Exercise objective:
Report only how many lines of the entries below contain the string "CAlloc".

+++ Entries shown

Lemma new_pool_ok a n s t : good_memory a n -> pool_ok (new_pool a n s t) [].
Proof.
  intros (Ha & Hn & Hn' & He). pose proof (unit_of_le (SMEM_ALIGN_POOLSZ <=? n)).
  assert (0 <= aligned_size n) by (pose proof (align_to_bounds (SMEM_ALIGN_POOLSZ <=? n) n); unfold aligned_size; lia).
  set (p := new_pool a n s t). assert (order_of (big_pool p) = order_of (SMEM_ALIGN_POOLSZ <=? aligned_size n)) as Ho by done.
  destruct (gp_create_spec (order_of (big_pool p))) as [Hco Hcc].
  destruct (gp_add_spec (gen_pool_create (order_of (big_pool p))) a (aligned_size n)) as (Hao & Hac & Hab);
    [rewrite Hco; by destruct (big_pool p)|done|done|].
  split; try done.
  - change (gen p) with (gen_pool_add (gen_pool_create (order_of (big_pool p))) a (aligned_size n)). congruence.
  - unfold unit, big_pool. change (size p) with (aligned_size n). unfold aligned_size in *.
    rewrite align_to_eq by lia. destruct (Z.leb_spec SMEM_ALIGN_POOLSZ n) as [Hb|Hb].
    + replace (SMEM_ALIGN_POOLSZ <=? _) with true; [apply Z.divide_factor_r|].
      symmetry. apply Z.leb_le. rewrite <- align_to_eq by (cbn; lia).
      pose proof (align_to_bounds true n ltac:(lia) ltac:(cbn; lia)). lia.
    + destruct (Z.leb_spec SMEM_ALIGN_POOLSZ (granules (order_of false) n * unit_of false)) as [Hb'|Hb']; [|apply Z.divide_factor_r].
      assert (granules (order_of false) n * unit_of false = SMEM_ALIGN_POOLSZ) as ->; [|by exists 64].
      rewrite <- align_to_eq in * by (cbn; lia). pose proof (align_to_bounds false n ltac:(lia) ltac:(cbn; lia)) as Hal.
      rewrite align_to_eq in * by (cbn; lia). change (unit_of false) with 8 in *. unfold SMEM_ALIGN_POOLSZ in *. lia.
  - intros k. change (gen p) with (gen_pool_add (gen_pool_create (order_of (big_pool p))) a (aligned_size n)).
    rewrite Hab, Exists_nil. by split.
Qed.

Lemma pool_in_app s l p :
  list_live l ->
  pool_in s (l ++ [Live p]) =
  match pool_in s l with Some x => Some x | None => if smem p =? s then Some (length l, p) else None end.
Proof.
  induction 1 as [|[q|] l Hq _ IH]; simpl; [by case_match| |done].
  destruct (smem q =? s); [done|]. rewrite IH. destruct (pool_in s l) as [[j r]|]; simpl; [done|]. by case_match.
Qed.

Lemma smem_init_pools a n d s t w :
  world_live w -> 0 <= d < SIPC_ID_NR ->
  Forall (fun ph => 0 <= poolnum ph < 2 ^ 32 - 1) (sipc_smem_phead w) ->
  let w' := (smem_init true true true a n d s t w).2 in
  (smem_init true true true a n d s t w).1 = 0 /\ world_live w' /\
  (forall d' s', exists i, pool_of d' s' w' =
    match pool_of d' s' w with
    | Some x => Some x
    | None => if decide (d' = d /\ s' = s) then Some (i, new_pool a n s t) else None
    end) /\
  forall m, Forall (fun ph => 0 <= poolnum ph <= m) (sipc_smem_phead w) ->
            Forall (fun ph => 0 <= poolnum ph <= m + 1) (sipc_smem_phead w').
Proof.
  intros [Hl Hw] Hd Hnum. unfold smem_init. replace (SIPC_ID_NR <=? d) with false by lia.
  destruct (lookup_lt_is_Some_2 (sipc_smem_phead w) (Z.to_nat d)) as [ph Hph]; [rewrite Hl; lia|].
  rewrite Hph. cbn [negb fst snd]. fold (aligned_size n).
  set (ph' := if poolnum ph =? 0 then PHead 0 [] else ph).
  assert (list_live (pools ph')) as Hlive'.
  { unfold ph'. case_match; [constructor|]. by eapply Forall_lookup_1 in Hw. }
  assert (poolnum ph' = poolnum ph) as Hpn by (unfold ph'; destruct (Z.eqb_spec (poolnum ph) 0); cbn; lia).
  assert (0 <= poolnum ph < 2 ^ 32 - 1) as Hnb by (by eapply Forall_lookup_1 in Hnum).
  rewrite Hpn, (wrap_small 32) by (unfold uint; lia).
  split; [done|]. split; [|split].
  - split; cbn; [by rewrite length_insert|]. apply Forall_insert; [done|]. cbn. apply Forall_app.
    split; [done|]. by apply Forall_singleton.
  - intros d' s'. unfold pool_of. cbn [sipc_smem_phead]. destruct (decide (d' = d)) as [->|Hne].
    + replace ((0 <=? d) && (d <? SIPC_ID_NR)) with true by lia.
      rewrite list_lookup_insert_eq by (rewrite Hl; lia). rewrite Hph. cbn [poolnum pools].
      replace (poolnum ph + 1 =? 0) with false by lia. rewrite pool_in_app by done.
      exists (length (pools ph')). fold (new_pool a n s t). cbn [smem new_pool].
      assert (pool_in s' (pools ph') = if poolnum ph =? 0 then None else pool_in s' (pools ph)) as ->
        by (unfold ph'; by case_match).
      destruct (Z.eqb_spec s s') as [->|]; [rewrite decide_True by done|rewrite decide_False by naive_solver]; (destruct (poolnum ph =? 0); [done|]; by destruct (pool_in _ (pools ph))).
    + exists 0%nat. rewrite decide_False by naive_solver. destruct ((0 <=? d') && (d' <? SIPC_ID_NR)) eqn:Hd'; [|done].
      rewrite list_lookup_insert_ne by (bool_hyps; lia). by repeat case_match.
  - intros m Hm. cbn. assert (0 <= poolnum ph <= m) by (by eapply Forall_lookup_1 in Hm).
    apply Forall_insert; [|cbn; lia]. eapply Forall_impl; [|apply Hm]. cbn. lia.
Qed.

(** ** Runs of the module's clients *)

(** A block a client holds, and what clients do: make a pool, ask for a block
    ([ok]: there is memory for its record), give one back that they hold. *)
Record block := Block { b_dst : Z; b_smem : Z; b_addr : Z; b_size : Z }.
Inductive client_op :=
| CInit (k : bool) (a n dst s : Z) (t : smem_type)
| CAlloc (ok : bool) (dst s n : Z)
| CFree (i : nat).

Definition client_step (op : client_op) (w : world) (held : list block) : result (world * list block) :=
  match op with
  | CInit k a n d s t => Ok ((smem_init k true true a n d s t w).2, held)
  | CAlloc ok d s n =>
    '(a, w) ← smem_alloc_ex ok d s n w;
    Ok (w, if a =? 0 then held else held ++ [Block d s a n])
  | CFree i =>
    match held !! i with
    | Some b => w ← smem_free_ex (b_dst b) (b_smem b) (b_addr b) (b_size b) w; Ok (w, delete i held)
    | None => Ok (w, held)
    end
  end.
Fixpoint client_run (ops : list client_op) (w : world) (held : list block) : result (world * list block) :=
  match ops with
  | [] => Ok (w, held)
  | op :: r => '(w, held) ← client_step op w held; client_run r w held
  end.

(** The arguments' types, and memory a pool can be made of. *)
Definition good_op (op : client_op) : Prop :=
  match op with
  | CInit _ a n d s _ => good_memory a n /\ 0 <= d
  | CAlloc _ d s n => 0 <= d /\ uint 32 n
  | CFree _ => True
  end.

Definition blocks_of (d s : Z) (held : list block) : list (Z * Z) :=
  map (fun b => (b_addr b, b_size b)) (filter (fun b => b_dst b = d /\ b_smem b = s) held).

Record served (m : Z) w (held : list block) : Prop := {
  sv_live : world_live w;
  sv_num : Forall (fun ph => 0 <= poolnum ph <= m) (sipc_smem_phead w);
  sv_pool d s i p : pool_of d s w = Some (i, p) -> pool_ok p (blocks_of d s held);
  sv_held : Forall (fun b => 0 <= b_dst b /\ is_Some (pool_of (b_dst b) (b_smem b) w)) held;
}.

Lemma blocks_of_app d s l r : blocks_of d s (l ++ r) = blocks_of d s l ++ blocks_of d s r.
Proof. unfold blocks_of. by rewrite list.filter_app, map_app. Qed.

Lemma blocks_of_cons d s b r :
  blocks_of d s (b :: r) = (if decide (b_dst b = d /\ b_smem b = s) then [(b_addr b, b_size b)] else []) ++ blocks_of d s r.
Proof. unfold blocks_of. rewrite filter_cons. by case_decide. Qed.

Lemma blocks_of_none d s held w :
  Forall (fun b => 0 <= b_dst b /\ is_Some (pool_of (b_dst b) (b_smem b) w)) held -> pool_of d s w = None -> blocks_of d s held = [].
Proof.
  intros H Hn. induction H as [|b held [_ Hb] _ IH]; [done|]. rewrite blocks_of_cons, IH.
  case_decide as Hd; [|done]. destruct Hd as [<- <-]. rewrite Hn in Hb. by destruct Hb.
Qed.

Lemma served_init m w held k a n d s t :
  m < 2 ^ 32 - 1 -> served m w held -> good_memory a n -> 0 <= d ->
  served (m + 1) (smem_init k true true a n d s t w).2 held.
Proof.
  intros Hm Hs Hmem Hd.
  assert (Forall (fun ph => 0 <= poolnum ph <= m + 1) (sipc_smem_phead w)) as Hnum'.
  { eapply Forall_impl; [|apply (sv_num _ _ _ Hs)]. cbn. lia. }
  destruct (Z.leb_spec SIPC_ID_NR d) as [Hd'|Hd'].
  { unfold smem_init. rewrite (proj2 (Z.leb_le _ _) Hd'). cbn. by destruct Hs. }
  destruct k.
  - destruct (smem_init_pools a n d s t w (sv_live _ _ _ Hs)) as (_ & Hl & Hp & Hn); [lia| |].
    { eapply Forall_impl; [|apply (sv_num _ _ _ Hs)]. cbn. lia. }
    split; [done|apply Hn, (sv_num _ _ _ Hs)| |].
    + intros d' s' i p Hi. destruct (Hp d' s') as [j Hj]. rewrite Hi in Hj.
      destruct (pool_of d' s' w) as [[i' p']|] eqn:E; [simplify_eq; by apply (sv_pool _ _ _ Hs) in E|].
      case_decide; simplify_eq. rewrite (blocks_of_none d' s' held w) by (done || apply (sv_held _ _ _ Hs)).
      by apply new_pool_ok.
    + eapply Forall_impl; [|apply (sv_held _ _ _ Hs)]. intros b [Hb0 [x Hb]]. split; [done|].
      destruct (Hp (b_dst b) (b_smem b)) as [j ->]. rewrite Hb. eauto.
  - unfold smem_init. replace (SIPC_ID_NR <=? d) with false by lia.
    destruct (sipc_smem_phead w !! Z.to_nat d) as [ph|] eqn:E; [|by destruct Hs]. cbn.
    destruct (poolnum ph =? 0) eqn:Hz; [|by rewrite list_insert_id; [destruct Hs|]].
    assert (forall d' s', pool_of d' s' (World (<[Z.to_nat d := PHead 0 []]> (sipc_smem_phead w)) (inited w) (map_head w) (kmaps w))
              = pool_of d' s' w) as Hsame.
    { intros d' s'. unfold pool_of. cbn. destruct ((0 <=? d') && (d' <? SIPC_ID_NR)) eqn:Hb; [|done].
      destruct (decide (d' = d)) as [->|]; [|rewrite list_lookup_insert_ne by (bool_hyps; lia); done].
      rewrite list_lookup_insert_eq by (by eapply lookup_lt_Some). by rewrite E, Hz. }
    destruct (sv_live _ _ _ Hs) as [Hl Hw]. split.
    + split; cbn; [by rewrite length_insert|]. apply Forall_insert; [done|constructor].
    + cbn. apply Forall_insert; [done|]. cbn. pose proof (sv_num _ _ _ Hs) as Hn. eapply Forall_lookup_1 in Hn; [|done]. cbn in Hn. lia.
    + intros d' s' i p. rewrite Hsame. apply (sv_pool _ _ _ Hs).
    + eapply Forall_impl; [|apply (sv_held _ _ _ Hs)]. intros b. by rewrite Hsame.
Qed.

++++++

Task response:
3